(Collected data entries)
····················

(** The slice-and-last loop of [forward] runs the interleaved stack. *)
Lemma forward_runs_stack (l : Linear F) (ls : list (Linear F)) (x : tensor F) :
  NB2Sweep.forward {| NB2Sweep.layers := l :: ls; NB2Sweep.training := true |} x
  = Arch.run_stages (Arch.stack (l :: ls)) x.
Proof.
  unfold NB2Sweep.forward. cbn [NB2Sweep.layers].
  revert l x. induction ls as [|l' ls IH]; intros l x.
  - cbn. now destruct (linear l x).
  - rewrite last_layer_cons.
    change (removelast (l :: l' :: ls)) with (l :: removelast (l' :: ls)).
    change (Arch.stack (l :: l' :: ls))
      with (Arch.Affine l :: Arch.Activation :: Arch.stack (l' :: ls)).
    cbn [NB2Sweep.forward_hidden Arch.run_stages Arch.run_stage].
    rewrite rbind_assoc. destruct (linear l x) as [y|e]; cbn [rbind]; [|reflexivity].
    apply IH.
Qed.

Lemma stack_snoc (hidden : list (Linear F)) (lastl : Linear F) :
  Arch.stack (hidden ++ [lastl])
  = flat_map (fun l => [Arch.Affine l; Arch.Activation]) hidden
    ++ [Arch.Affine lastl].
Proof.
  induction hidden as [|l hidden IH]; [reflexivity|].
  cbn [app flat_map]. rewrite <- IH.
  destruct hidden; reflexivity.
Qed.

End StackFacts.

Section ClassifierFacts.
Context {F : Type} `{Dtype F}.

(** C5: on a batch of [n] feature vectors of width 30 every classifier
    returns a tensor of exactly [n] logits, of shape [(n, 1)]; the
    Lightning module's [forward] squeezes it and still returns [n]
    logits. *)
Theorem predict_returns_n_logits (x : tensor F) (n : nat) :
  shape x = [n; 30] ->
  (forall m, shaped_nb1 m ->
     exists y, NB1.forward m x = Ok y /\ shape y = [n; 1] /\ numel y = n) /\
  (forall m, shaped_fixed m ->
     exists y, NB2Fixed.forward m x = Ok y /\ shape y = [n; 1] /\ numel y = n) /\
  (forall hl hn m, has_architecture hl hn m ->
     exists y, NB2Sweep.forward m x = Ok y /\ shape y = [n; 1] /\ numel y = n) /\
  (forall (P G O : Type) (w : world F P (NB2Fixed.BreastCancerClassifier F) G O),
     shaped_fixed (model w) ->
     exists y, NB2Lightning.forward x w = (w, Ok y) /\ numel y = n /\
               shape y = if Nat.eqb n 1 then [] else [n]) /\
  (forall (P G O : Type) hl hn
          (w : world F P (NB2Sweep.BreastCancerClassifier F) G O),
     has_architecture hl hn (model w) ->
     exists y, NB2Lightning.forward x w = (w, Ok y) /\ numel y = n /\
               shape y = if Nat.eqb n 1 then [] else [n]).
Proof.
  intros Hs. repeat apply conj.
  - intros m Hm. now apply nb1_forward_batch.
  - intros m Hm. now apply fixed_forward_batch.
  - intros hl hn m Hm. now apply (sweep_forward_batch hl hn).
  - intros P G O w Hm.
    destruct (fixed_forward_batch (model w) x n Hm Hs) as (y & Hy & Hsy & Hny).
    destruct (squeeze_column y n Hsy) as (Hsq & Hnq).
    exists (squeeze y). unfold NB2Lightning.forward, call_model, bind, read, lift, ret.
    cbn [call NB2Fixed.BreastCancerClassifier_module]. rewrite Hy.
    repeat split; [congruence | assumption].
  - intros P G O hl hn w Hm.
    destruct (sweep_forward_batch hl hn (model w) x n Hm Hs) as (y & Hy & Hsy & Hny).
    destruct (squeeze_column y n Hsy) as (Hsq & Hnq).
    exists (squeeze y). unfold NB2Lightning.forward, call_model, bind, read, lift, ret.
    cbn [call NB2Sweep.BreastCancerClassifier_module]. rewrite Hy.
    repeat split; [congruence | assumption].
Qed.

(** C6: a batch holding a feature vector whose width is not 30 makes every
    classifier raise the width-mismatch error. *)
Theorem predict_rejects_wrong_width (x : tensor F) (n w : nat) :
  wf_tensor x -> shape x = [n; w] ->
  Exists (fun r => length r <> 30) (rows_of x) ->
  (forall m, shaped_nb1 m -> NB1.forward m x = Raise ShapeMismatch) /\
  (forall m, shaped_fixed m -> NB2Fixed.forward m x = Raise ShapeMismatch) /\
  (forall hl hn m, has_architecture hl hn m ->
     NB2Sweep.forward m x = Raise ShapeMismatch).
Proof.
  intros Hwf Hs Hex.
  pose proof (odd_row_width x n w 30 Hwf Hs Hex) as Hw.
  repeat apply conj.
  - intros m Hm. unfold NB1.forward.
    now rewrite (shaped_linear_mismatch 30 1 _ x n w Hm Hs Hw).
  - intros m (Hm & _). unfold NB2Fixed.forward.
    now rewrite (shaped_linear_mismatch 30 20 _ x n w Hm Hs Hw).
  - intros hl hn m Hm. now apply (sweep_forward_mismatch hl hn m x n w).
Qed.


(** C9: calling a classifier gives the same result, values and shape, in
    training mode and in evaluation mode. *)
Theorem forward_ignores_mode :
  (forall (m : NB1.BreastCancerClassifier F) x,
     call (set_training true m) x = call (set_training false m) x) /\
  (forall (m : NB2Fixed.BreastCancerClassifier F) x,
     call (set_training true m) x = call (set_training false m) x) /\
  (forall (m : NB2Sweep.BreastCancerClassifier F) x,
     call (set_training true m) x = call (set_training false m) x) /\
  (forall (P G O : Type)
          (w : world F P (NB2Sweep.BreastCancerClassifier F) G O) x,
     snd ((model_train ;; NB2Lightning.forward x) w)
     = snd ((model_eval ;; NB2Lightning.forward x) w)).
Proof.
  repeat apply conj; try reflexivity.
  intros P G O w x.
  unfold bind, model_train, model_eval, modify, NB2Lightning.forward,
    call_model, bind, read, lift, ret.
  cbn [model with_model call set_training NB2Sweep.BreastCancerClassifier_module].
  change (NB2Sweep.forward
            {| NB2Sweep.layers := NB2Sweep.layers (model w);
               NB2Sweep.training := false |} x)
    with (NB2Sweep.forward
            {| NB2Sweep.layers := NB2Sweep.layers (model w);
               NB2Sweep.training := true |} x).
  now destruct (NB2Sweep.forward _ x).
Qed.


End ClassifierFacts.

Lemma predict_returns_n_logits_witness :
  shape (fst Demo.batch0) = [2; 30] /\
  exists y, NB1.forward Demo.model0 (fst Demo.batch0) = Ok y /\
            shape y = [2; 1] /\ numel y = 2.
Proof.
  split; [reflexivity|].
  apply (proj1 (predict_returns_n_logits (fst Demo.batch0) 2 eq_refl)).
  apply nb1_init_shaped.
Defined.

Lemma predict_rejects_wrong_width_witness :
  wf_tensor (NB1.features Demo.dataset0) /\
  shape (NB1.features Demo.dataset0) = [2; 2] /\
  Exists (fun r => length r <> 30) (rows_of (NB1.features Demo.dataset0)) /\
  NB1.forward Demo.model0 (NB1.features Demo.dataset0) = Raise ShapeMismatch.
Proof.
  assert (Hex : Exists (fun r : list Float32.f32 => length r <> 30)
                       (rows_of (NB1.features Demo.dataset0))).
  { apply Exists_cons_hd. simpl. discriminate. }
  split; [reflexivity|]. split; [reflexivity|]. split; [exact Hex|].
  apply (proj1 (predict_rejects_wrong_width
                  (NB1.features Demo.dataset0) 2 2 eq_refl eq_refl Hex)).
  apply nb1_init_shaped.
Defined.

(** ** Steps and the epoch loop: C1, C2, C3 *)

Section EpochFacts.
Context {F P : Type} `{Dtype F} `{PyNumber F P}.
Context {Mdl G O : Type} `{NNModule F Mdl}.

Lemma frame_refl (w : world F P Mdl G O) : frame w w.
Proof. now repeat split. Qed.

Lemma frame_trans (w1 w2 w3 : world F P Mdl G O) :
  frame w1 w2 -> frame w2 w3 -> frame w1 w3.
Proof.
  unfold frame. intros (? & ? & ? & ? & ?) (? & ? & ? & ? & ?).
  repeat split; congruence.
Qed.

····················

▶ _Task brief_: Among the entries above, find the line with "Theorem predict_returns_n_logits (x" and the line with "exists y, NB2Sweep.forward"; give again exactly these two lines and all lines between them.

▶ _Answer for the task_:
Theorem predict_returns_n_logits (x : tensor F) (n : nat) :
  shape x = [n; 30] ->
  (forall m, shaped_nb1 m ->
     exists y, NB1.forward m x = Ok y /\ shape y = [n; 1] /\ numel y = n) /\
  (forall m, shaped_fixed m ->
     exists y, NB2Fixed.forward m x = Ok y /\ shape y = [n; 1] /\ numel y = n) /\
  (forall hl hn m, has_architecture hl hn m ->
     exists y, NB2Sweep.forward m x = Ok y /\ shape y = [n; 1] /\ numel y = n) /\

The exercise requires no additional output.